Collected data
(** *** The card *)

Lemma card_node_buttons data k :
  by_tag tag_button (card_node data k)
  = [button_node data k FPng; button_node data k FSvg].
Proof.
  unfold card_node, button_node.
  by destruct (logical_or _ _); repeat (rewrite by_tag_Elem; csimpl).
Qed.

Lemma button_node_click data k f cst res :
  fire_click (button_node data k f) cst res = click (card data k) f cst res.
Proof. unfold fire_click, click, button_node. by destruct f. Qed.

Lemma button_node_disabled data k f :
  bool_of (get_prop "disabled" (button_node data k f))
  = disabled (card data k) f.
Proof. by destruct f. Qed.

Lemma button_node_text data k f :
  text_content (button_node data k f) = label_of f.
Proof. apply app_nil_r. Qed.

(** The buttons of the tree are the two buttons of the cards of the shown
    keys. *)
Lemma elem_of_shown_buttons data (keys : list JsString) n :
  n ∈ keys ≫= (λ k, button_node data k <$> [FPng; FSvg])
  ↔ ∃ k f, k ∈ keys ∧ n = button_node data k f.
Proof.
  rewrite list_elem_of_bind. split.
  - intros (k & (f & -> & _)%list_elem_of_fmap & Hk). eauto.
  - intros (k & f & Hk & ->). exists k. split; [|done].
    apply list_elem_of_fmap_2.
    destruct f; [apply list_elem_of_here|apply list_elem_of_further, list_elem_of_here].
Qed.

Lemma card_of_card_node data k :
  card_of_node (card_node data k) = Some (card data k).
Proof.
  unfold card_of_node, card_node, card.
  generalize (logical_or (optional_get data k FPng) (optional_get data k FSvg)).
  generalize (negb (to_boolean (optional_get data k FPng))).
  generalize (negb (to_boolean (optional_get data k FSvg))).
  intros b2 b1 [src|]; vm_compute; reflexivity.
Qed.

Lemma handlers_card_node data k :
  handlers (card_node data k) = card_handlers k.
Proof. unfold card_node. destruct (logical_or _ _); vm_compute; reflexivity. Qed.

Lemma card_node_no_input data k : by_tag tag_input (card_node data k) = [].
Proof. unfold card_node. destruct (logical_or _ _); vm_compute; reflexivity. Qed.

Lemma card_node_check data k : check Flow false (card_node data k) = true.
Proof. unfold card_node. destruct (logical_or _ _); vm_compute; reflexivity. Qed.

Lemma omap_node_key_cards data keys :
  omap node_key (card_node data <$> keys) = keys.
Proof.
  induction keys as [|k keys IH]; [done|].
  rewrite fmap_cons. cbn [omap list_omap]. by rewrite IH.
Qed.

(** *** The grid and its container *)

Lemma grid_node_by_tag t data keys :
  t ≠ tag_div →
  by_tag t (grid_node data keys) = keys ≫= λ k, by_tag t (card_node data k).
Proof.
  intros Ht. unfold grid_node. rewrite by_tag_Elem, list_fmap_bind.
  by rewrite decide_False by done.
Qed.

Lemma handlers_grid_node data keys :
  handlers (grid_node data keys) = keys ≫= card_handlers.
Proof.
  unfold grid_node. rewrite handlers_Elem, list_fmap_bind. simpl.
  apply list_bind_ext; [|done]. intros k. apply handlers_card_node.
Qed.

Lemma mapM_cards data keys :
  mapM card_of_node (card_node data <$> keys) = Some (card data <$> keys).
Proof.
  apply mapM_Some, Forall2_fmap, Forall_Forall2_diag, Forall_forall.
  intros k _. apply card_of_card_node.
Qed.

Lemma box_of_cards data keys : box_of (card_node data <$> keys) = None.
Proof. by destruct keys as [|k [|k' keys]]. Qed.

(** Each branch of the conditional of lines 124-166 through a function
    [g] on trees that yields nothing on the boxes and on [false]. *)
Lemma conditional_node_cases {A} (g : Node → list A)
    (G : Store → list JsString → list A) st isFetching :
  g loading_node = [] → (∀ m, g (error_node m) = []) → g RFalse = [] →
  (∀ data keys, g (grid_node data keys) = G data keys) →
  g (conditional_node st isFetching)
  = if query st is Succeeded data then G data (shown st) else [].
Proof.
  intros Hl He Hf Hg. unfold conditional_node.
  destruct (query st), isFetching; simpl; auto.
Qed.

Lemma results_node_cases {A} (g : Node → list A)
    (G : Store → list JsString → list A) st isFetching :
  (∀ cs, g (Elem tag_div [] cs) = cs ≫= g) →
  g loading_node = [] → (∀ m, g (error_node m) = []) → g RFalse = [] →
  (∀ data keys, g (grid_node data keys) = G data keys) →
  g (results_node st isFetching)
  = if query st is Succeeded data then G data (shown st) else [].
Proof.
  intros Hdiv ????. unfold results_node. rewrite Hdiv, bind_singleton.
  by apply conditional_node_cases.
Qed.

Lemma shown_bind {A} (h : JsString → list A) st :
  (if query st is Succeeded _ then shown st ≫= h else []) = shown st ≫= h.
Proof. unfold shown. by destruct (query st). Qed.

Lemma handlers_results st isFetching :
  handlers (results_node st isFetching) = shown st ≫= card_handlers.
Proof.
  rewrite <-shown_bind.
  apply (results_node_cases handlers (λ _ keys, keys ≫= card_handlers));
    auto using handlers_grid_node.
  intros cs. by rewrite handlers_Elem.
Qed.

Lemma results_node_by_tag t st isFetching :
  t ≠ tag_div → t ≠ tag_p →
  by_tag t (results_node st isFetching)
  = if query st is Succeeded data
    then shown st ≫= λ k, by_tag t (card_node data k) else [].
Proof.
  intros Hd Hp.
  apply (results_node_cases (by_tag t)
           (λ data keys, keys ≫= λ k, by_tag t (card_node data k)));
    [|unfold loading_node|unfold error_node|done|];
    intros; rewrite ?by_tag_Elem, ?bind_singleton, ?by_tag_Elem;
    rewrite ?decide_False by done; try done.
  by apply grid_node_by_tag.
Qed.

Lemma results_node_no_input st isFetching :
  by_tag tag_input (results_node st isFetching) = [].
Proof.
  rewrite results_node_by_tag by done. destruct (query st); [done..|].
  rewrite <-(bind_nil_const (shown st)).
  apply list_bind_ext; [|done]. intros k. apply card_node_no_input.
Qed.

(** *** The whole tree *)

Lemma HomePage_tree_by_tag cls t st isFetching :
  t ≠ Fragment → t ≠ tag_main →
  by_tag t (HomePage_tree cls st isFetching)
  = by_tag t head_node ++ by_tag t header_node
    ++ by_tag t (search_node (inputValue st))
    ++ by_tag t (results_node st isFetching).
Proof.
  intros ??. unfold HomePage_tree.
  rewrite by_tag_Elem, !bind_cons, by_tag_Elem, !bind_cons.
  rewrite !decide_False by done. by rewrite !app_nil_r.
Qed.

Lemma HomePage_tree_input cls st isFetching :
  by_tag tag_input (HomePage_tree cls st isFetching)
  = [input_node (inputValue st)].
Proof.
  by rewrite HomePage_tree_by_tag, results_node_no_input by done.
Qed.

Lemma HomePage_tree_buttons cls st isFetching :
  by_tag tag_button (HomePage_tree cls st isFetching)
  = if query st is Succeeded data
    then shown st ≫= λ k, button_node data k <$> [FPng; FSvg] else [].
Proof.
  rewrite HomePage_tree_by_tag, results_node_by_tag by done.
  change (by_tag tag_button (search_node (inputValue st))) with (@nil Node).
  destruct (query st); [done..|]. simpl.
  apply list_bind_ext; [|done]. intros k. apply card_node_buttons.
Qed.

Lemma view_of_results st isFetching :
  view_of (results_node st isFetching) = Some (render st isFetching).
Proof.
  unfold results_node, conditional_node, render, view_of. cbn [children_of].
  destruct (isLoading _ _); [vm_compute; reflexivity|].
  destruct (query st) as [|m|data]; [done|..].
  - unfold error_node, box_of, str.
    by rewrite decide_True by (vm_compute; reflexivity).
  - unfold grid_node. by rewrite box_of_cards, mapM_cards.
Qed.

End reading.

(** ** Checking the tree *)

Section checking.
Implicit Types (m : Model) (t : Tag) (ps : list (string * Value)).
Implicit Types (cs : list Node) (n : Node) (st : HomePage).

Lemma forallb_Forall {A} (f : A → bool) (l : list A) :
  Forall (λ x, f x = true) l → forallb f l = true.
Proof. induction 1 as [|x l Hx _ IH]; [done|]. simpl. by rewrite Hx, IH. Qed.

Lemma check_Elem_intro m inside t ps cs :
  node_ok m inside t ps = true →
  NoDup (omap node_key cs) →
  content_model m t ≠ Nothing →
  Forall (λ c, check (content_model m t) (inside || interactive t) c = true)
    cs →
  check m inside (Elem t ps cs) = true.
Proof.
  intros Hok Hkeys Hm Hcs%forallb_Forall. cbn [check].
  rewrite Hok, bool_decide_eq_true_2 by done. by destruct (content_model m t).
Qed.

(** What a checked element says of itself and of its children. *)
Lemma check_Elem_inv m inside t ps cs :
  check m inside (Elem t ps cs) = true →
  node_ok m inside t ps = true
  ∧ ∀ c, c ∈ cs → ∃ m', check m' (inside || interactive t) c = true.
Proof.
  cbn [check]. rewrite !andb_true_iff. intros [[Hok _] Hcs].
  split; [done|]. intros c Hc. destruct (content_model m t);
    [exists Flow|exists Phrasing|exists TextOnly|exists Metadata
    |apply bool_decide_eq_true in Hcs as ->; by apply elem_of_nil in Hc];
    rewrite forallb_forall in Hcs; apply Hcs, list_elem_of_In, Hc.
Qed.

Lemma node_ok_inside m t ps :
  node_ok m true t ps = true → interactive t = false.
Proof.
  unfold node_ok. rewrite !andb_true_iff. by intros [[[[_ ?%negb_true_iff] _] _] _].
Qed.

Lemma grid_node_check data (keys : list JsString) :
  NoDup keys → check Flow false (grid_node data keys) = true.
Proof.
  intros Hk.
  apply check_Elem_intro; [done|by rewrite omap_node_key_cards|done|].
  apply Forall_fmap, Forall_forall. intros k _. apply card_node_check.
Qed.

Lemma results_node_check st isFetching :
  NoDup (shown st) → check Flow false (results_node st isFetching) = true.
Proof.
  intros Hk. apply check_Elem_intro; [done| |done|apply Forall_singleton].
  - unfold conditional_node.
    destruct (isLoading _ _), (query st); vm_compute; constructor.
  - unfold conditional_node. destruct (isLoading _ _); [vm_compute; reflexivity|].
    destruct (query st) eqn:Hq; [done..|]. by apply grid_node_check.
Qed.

---

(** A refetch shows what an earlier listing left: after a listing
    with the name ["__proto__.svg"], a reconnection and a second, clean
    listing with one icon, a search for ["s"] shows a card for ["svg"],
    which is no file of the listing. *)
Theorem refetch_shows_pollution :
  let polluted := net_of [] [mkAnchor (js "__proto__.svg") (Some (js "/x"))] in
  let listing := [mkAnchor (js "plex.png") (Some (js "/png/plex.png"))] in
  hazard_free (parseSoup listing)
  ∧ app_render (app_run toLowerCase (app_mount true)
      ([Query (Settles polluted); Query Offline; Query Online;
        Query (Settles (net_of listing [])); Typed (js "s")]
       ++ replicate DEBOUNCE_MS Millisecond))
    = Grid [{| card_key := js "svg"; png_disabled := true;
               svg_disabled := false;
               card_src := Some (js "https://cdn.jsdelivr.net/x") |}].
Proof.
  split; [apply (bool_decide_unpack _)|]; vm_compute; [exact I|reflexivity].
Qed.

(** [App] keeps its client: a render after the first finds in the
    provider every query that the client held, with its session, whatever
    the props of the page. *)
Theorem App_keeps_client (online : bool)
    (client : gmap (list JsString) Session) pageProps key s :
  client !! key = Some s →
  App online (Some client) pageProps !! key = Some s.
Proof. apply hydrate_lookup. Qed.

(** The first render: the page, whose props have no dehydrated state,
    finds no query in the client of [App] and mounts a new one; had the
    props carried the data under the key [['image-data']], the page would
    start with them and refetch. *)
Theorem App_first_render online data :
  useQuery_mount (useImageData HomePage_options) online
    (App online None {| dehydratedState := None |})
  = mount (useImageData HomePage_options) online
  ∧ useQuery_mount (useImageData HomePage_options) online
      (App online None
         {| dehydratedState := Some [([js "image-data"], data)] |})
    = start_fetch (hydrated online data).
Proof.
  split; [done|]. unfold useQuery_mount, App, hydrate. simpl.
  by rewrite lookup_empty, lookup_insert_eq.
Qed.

* * *

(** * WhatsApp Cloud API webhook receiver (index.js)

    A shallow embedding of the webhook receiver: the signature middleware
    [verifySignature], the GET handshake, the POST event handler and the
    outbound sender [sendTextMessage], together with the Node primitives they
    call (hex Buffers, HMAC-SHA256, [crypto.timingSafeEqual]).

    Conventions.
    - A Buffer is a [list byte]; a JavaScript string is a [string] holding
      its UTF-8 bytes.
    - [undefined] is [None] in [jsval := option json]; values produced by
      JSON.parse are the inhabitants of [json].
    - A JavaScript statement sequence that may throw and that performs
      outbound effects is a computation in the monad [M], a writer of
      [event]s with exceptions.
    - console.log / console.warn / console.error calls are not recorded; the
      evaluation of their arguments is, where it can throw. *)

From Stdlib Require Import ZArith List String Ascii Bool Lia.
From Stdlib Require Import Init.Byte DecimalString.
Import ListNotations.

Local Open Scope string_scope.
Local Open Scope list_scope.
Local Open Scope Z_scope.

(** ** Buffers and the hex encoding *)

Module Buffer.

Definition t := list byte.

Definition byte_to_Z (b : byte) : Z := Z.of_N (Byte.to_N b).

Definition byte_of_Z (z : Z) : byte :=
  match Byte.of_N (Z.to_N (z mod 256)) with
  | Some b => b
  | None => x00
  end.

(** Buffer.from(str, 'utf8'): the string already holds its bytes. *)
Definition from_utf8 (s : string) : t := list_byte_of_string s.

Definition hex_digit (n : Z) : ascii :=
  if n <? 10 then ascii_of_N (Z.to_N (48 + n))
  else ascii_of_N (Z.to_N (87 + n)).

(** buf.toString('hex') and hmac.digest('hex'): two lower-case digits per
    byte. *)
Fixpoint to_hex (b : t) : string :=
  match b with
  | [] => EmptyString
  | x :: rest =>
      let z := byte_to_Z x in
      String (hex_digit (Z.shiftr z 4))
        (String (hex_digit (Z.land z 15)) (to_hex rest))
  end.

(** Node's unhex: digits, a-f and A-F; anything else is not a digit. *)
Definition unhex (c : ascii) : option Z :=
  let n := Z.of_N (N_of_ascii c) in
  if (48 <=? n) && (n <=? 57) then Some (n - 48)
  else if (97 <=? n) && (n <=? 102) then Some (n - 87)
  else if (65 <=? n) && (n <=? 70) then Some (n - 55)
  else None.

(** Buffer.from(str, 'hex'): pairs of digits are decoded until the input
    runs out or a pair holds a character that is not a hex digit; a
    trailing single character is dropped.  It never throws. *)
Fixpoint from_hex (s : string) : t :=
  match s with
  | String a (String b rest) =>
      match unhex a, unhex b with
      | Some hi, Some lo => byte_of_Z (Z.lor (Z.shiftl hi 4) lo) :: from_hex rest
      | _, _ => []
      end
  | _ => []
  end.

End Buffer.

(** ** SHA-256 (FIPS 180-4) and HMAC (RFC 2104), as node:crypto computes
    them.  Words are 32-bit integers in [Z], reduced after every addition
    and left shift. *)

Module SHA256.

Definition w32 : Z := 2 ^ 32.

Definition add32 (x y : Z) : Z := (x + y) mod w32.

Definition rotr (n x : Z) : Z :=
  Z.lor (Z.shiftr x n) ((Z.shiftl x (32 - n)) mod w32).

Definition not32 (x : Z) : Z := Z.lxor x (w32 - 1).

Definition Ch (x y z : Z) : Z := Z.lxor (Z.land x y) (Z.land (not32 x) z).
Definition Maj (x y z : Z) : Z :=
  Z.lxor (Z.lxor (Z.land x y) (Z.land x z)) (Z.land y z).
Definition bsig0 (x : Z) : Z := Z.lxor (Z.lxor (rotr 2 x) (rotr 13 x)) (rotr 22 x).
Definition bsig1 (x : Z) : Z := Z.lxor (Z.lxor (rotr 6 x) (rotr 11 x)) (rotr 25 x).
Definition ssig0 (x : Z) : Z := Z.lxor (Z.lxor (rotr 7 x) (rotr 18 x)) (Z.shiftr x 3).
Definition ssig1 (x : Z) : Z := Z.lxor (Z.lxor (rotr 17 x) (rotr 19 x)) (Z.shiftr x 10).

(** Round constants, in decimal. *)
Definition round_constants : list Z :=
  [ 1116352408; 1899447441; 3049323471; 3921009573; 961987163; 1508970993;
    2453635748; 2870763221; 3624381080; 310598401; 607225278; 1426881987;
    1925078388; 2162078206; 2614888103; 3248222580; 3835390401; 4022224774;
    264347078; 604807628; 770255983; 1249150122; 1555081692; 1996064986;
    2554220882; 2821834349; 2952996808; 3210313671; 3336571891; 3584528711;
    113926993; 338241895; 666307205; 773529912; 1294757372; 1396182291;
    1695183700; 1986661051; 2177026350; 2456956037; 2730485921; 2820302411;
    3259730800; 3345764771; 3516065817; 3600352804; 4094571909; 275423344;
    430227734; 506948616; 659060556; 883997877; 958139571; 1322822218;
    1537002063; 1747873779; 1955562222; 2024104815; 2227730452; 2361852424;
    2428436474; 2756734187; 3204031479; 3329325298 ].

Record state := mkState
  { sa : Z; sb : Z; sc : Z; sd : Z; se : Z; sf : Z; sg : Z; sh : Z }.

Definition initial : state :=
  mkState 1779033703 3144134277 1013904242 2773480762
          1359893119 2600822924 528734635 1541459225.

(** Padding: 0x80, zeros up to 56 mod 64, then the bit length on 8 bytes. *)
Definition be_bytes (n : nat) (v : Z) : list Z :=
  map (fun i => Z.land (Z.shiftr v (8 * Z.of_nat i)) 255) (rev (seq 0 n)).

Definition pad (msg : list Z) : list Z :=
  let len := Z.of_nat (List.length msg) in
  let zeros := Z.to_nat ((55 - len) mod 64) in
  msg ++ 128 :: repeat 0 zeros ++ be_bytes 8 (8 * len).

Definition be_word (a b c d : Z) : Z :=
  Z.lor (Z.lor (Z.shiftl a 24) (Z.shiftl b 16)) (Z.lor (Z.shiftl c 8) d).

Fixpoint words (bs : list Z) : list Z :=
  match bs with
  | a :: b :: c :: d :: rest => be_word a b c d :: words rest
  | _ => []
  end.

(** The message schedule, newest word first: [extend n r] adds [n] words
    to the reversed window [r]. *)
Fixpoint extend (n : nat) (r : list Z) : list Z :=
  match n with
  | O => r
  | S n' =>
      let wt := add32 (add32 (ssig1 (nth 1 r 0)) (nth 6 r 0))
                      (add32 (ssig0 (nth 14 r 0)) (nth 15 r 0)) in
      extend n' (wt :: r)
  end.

* _EXERCISE_
Retype only the stretch of lines above starting at the one with "unfold card_node, button_node." and stopping at the one with "generalize (logical_or (optional_get", exactly as written, with both kept.

* _PROBLEM SOLUTION_
  unfold card_node, button_node.
  by destruct (logical_or _ _); repeat (rewrite by_tag_Elem; csimpl).
Qed.

Lemma button_node_click data k f cst res :
  fire_click (button_node data k f) cst res = click (card data k) f cst res.
Proof. unfold fire_click, click, button_node. by destruct f. Qed.

Lemma button_node_disabled data k f :
  bool_of (get_prop "disabled" (button_node data k f))
  = disabled (card data k) f.
Proof. by destruct f. Qed.

Lemma button_node_text data k f :
  text_content (button_node data k f) = label_of f.
Proof. apply app_nil_r. Qed.

(** The buttons of the tree are the two buttons of the cards of the shown
    keys. *)
Lemma elem_of_shown_buttons data (keys : list JsString) n :
  n ∈ keys ≫= (λ k, button_node data k <$> [FPng; FSvg])
  ↔ ∃ k f, k ∈ keys ∧ n = button_node data k f.
Proof.
  rewrite list_elem_of_bind. split.
  - intros (k & (f & -> & _)%list_elem_of_fmap & Hk). eauto.
  - intros (k & f & Hk & ->). exists k. split; [|done].
    apply list_elem_of_fmap_2.
    destruct f; [apply list_elem_of_here|apply list_elem_of_further, list_elem_of_here].
Qed.

Lemma card_of_card_node data k :
  card_of_node (card_node data k) = Some (card data k).
Proof.
  unfold card_of_node, card_node, card.
  generalize (logical_or (optional_get data k FPng) (optional_get data k FSvg)).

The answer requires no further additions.